Ce matin, heureusement, je n'ai pas eu de pluie pour me rendre en ville à vélo. J'ai garé mon vélo au centre Plaza del Pilar et a pu voir immédiatement la majestueuse Cathédrale-Basilique Nuestra Señora del Pilar visites. Cette visite n'a pas duré longtemps, car après les nombreuses visites d'églises de l'année dernière, je me sentais encore sursaturé par tout cet argent, cet or et ce marbre criards de l'Espagne.
En face de la basilique se trouve le Musée Goyaqui m'a davantage séduit.
Goya a vécu de 1746 à 1828, une période turbulente et sombre en Espagne.
Les portraits réalistes de statues - il ne montrait pas les nobles plus beaux qu'ils n'étaient, comme c'était la coutume à l'époque - qu'il a peints à la demande de la cour d'Espagne sont magnifiques, mais ce travail ne m'a pas vraiment attiré.

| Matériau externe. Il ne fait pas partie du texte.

(** ** The batch configuration: facts *)

Module MaterializerFacts.
Import Classifier Materializer Notions Examples.

Lemma prefix_split (pre s : string) :
  String.prefix pre s = true -> s = (pre ++ str_drop (String.length pre) s)%string.
Proof.
  revert s. induction pre as [|a pre IH]; intros s Hpre; [reflexivity|].
  destruct s as [|b s]; [discriminate|]. cbn in Hpre.
  destruct (Ascii.ascii_dec a b) as [->|]; [|discriminate].
  change (String b s = String b (pre +:+ str_drop (String.length pre) s)).
  f_equal. by apply IH.
Qed.

Lemma rewrite_prompt_inserts (config_dir prompt : string) :
  rewrite_prompt config_dir prompt =
  if startswith prompt "file://prompts/" || startswith prompt "file://tests/prompts/"
  then ("file://" ++ config_dir ++ "/" ++ str_drop (String.length "file://") prompt)%string
  else prompt.
Proof.
  unfold rewrite_prompt, startswith.
  destruct (String.prefix "file://prompts/" prompt) eqn:Ha; cbn [orb].
  - apply prefix_split in Ha.
    remember (str_drop (String.length "file://prompts/") prompt) as rest eqn:Hrest.
    clear Hrest. subst prompt. reflexivity.
  - destruct (String.prefix "file://tests/prompts/" prompt) eqn:Hb; [|reflexivity].
    apply prefix_split in Hb.
    remember (str_drop (String.length "file://tests/prompts/") prompt) as rest eqn:Hrest.
    clear Hrest. subst prompt. reflexivity.
Qed.

Lemma rewritten_matches_no_prefix (config_dir tail : string) :
  startswith config_dir "/" = true ->
  let q := ("file://" ++ config_dir ++ "/" ++ tail)%string in
  startswith q "file://prompts/" || startswith q "file://tests/prompts/" = false.
Proof.
  intros Habs q. apply prefix_split in Habs.
  remember (str_drop (String.length "/") config_dir) as d eqn:Hd. clear Hd.
  subst config_dir q. reflexivity.
Qed.

Lemma assoc_dict_set (k key : string) (v : pyval) (items : list (string * pyval)) :
  assoc k (dict_set key v items) = if String.eqb k key then Some v else assoc k items.
Proof.
  induction items as [|[k0 w] items IH]; cbn [dict_set assoc].
  - rewrite (String.eqb_sym key k). by destruct (String.eqb k key).
  - destruct (String.eqb_spec k0 key) as [->|Hne]; cbn [assoc].
    + rewrite (String.eqb_sym key k). by destruct (String.eqb k key).
    + rewrite IH. destruct (String.eqb_spec k0 k) as [->|Hk]; [|done].
      by destruct (String.eqb_spec k key).
Qed.

Lemma dict_set_absent (key : string) (v : pyval) (items : list (string * pyval)) :
  assoc key items = None -> dict_set key v items = items ++ [(key, v)].
Proof.
  induction items as [|[k0 w] items IH]; cbn [dict_set assoc]; [done|].
  destruct (String.eqb k0 key); [discriminate|]. intros Hnone. by rewrite IH.
Qed.

Lemma dict_set_present (key : string) (v : pyval) (items : list (string * pyval)) :
  dict_has key items = true -> map fst (dict_set key v items) = map fst items.
Proof.
  unfold dict_has.
  induction items as [|[k0 w] items IH]; cbn [dict_set assoc]; [discriminate|].
  destruct (String.eqb k0 key); [done|]. intros Hsome. cbn. by rewrite IH.
Qed.

Lemma assoc_dict_pop_ne (k key : string) (items : list (string * pyval)) :
  k <> key -> assoc k (dict_pop key items) = assoc k items.
Proof.
  intros Hne. induction items as [|[k0 w] items IH]; cbn [dict_pop assoc]; [done|].
  destruct (String.eqb_spec k0 key) as [->|Hk0]; cbn [assoc].
  - by destruct (String.eqb_spec key k).
  - by rewrite IH.
Qed.





Lemma keys_dict_set (key : string) (v : pyval) (items : list (string * pyval)) :
  map fst (dict_set key v items) =
  if dict_has key items then map fst items else map fst items ++ [key].
Proof.
  destruct (dict_has key items) eqn:Hhas.
  - by apply dict_set_present.
  - unfold dict_has in Hhas. rewrite dict_set_absent.
    + by rewrite map_app.
    + by destruct (assoc key items).
Qed.

(** What one step of the switch loop does to a provider. *)
Lemma switch_provider_spec (fallback_model : string) (provider : pyval) :
  match switch_provider fallback_model provider with
  | Ok provider' =>
      id_usable provider = true /\
      switched fallback_model provider provider'
  | Raise e => id_usable provider = false /\ e = AttributeError
  end.
Proof.
  unfold switch_provider, switched, id_usable, on_gemini, provider_id.
  destruct provider as [| | | | |xs|items]; try done.
  destruct (assoc "id" items) as [[| | | |id| |]|] eqn:Hid; try done.
  destruct (startswith id "google:gemini-"); [|done].
  split; [done|]. split; [by rewrite assoc_dict_set|].
  split.
  - apply dict_set_present. unfold dict_has. by rewrite Hid.
  - intros k Hk. rewrite assoc_dict_set. by destruct (String.eqb_spec k "id").
Qed.

Lemma switch_each_spec (fallback_model : string) (providers : list pyval) :
  match switch_each fallback_model providers with
  | Ok providers' =>
      forallb id_usable providers = true /\
      Forall2 (switched fallback_model) providers providers'
  | Raise e => forallb id_usable providers = false /\ e = AttributeError
  end.
Proof.
  induction providers as [|p ps IH]; cbn [switch_each forallb]; [by split|].
  pose proof (switch_provider_spec fallback_model p) as Hp.
  destruct (switch_provider fallback_model p) as [p'|e];
    cbn [mbind pyres_bind]; [|destruct Hp as [-> ->]; done].
  destruct Hp as [-> Hp]. cbn [andb].
  destruct (switch_each fallback_model ps) as [ps'|e]; cbn [mbind pyres_bind]; [|done].
  destruct IH as [IHu IHf]. split; [done|]. by constructor.
Qed.

Lemma switch_providers_spec (fallback_model : string) (providers : pyval) :
  match switch_providers fallback_model providers with
  | Ok providers' =>
      providers_usable providers = true /\
      match providers with
      | PyList xs =>
          exists xs', providers' = PyList xs' /\
          Forall2 (switched fallback_model) xs xs'
      | _ => providers' = providers
      end
  | Raise e => providers_usable providers = false
  end.
Proof.
  unfold switch_providers, providers_usable.
  destruct (py_iter providers) as [xs|e] eqn:Hiter; cbn [mbind pyres_bind]; [|done].
  pose proof (switch_each_spec fallback_model xs) as Hxs.
  destruct (switch_each fallback_model xs) as [xs'|e]; cbn [mbind pyres_bind];
    [|by destruct Hxs].
  destruct Hxs as [Hu Hf]. split; [done|].
  destruct providers; try done. cbn in Hiter. injection Hiter as <-. eauto.
Qed.
Lemma comments_wellformed_step w tx :
  tickets_wellformed w → comments_wellformed w →
  comments_wellformed (step w tx).2.
Proof.
  intros Hwf (Hpos & Hfields & Hincr & Huniq).
  destruct (step_comments w tx)
    as [(Hsame & Hnext & _)|(env & ticketId & content & -> & Hs & _)].
  - assert (Hat : ∀ t, comments_at (storage (step w tx).2) t
                       = comments_at (storage w) t).
    { intros t. unfold comments_at. by rewrite Hsame. }
    split_and!.
    + by rewrite Hnext.
    + intros t c Hc. rewrite Hat in Hc. rewrite Hnext.
      destruct (Hfields t c Hc) as (? & ? & ? & Hex).
      split_and!; try done; try lia. by apply ticket_exists_step.
    + intros t i j c1 c2 Hij H1 H2. rewrite Hat in H1, H2. by eapply Hincr.
    + intros t1 t2 c1 c2 H1 H2. rewrite Hat in H1, H2. by eapply Huniq.
  - destruct (step_commented w env ticketId content Hs) as [Hex Hne].
    set (w' := (step w (mkTx env (AddComment ticketId content))).2) in *.
    set (new := Comment.mk (nextCommentId (storage w)) ticketId (msg_sender env)
                           content (block_timestamp env)).
    assert (Hexists : ∀ t, ticket_exists w t → ticket_exists w' t).
    { intros t Ht. unfold ticket_exists. by rewrite Hs. }
    assert (Hmem : ∀ t c, c ∈ comments_at (storage w') t →
                          c ∈ comments_at (storage w) t
                          ∨ (t = ticketId ∧ c = new)).
    { intros t c. rewrite Hs. unfold commented.
      destruct (decide (ticketId = t)) as [<-|Hd].
      - rewrite comments_at_push_eq, elem_of_app, list_elem_of_singleton.
        intros [|]; auto.
      - rewrite comments_at_push_ne by done. auto. }
    assert (Hold : ∀ t c, c ∈ comments_at (storage w) t →
                          Comment.id c < nextCommentId (storage w)).
    { intros t c Hc. destruct (Hfields t c Hc) as (_ & _ & ? & _). lia. }
    split_and!.
    + rewrite Hs. simpl. lia.
    + intros t c [Hc|[-> ->]]%Hmem.
      * destruct (Hfields t c Hc) as (? & ? & ? & ?).
        rewrite Hs; simpl. split_and!; try done; try lia. by apply Hexists.
      * rewrite Hs; simpl. split_and!; try done; try lia. by apply Hexists.
    + intros t i j c1 c2 Hij. rewrite Hs. unfold commented.
      destruct (decide (ticketId = t)) as [<-|Hd].
      * rewrite comments_at_push_eq.
        intros H1 H2.
        apply lookup_snoc_Some in H2 as [[Hj H2]|[Hj <-]].
        -- rewrite lookup_app_l in H1 by lia.
           exact (Hincr _ _ _ _ _ Hij H1 H2).
        -- rewrite lookup_app_l in H1 by lia. simpl.
           apply (Hold ticketId). apply list_elem_of_lookup. by exists i.
      * rewrite comments_at_push_ne by done.
        intros H1 H2. exact (Hincr _ _ _ _ _ Hij H1 H2).
    + intros t1 t2 c1 c2 [H1|[-> ->]]%Hmem [H2|[-> ->]]%Hmem Hid.
      * by eapply Huniq.
      * apply Hold in H1. simpl in Hid. lia.
      * apply Hold in H2. simpl in Hid. lia.
      * done.
Qed.
(** * Swap-quote plugins of edge-exchange-plugins: godex and totle

    A shallow embedding of

    - the current godex plugin, the second file of [src/index.ts]
      ([asApiInfo], [asQuoteInfo], [call], [fetchSwapQuoteInner],
      [fetchSwapQuote]), with [asNumberString] of [src/swap/types.ts],
    - the earlier godex plugin, [unnamed/part_000]
      ([asApiInfo], [asQuoteInfo], [getAddress], [call], [fetchSwapQuote]),
    - [src/swap/totle.js] ([checkSwapReply], [fetchSwapReply],
      [fetchTokens], [fetchSwapQuote], [makeTotleSwapPluginQuote],
      [approve]),

    together with the parts of their collaborators that the properties
    below depend on: biggystring's [lt] and [floor] on decimal strings, the
    cleaners that validate backend replies, the wallet runtime and the
    network.  Replies that no cleaner validates (totle's) have the types
    the plugin declares for them.  Calls to [log] have no effect on any
    result and are left out. *)

From Stdlib Require Import ZArith NArith QArith Qround String Ascii List Lia.
From stdpp Require Import base option list strings gmap.

Set Warnings "-register-all".
Close Scope Q_scope.
Open Scope string_scope.
Open Scope Z_scope.

(* ================================================================== *)
(** * JavaScript values shared by the plugins                          *)
(* ================================================================== *)

(** ['from' | 'to'], the side a limit error refers to. *)
Inductive SwapDirection := DirFrom | DirTo.

(** [quoteFor: 'from' | 'max' | 'to'] of a swap request. *)
Inductive QuoteFor := QuoteFrom | QuoteMax | QuoteTo.

Record EdgeSwapInfo := {
  pluginId : string;
  isDex : option bool;
  displayName : string;
  orderUri : option string;
  supportEmail : string
}.

(** The exceptions the plugins throw or let through.  A
    [SwapCurrencyError] is built either from the two currency codes
    (earlier API) or from the request (current API); in both cases we keep
    the pair of currency codes of the request it was raised for. *)
Inductive JsError :=
| SwapCurrencyError (info : EdgeSwapInfo) (fromCurrencyCode toCurrencyCode : string)
| SwapBelowLimitError (info : EdgeSwapInfo) (nativeMin : string) (direction : SwapDirection)
| SwapAboveLimitError (info : EdgeSwapInfo) (nativeMax : string) (direction : SwapDirection)
| InsufficientFundsError
| NoAmountSpecifiedError
| Error (message : string)
| TypeError (message : string).

(** [new SwapBelowLimitError(swapInfo, nativeMin, direction = 'from')]. *)
Definition new_SwapBelowLimitError (info : EdgeSwapInfo) (nativeMin : string)
    (direction : option SwapDirection) : JsError :=
  SwapBelowLimitError info nativeMin (default DirFrom direction).

(** The outcome of an expression that may throw. *)
Inductive result (A : Type) :=
| Ok (a : A)
| Throw (e : JsError).
Arguments Ok {A} a.
Arguments Throw {A} e.

Definition result_bind {A B} (r : result A) (k : A -> result B) : result B :=
  match r with
  | Ok a => k a
  | Throw e => Throw e
  end.

(** ** Promises over an explicit world

    An [async] function is a state transformer over the state it can
    observe or change (the backend, the wallet, the list of calls made so
    far) that ends with a value or with a rejection; [await] is [bind]. *)
Definition M (St A : Type) : Type := St -> result A * St.

Definition ret {St A} (a : A) : M St A := fun s => (Ok a, s).
Definition throw {St A} (e : JsError) : M St A := fun s => (Throw e, s).
Definition lift {St A} (r : result A) : M St A := fun s => (r, s).
Definition bind {St A B} (m : M St A) (k : A -> M St B) : M St B :=
  fun s =>
    match m s with
    | (Ok a, s') => k a s'
    | (Throw e, s') => (Throw e, s')
    end.

Declare Scope js_scope.
Delimit Scope js_scope with js.
Notation "'let*' x ':=' m 'in' k" := (bind m (fun x => k))
  (at level 10, x name, m at level 100, k at level 200) : js_scope.
Notation "'do*' m 'in' k" := (bind m (fun _ => k))
  (at level 10, m at level 100, k at level 200) : js_scope.
Notation "'let?' x ':=' r 'in' k" := (result_bind r (fun x => k))
  (at level 10, x name, r at level 100, k at level 200) : js_scope.

(** [String.prototype.toUpperCase] on ASCII text. *)
Definition upper_ascii (c : ascii) : ascii :=
  let n := nat_of_ascii c in
  if (97 <=? n)%nat && (n <=? 122)%nat then ascii_of_nat (n - 32) else c.

Fixpoint toUpperCase (s : string) : string :=
  match s with
  | EmptyString => EmptyString
  | String c s' => String (upper_ascii c) (toUpperCase s')
  end.

(** String concatenation, one character at a time. *)
Lemma app_nil_string (t : string) : "" ++ t = t.
Proof. reflexivity. Qed.

Lemma app_cons_string c (s t : string) : String c s ++ t = String c (s ++ t).
Proof. reflexivity. Qed.

Lemma app_empty_string (s : string) : s ++ "" = s.
Proof.
  induction s as [|c s IH]; [reflexivity|].
  now rewrite app_cons_string, IH.
Qed.

(* ================================================================== *)
(** * biggystring: exact arithmetic on decimal strings                 *)
(* ================================================================== *)

Module biggystring.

Son série de graphiquesEn revanche, il vous touche en plein cœur. La série de gravures expressives sur les atrocités - commises par les deux camps - de la guerre d'Indépendance est un exemple de ce qu'il est possible de faire. Guerre d'indépendance espagnole contre les Français (1808-1804, Joseph 1 Bonaparte, frère de Napoléon) vous prend à la gorge. Pour des raisons de sécurité, cette série n'a été publiée qu'à titre posthume, en 1863.
La série critique-satirique 'Los CaprichoLe "s" témoigne des idéaux humanistes de Goya : il critique sans équivoque la réalité espagnole : un peuple pauvre et superstitieux lourdement exploité par la noblesse et le clergé parasites. L'hypocrisie, la corruption et l'incapacité des détenteurs du pouvoir. Le rôle subalterne des femmes. La lourdeur de l'éducation et la médiocrité de l'instruction des enfants.... Ces critiques n'ont pas été reçues avec gratitude et lorsque le régime absolutiste de Ferdinand VII est revenu au pouvoir après la guerre, il s'est retiré dans "la Quinta del Sordo" (la villa du sourd). Goya était devenu sourd à la suite d'une maladie.
Il s'exile ensuite volontairement en France. Il est mort à Bordeaux.
Je me suis ensuite promené un peu plus dans la ville, faisant des haltes ici et là et photographiant tout ce qui attirait mon attention ou me faisait de l'œil.

16 septembre : Ouverture de la porte au centre bouddhiste Diamondway à Tallinn Les séances de méditation du centre sont ouvertes.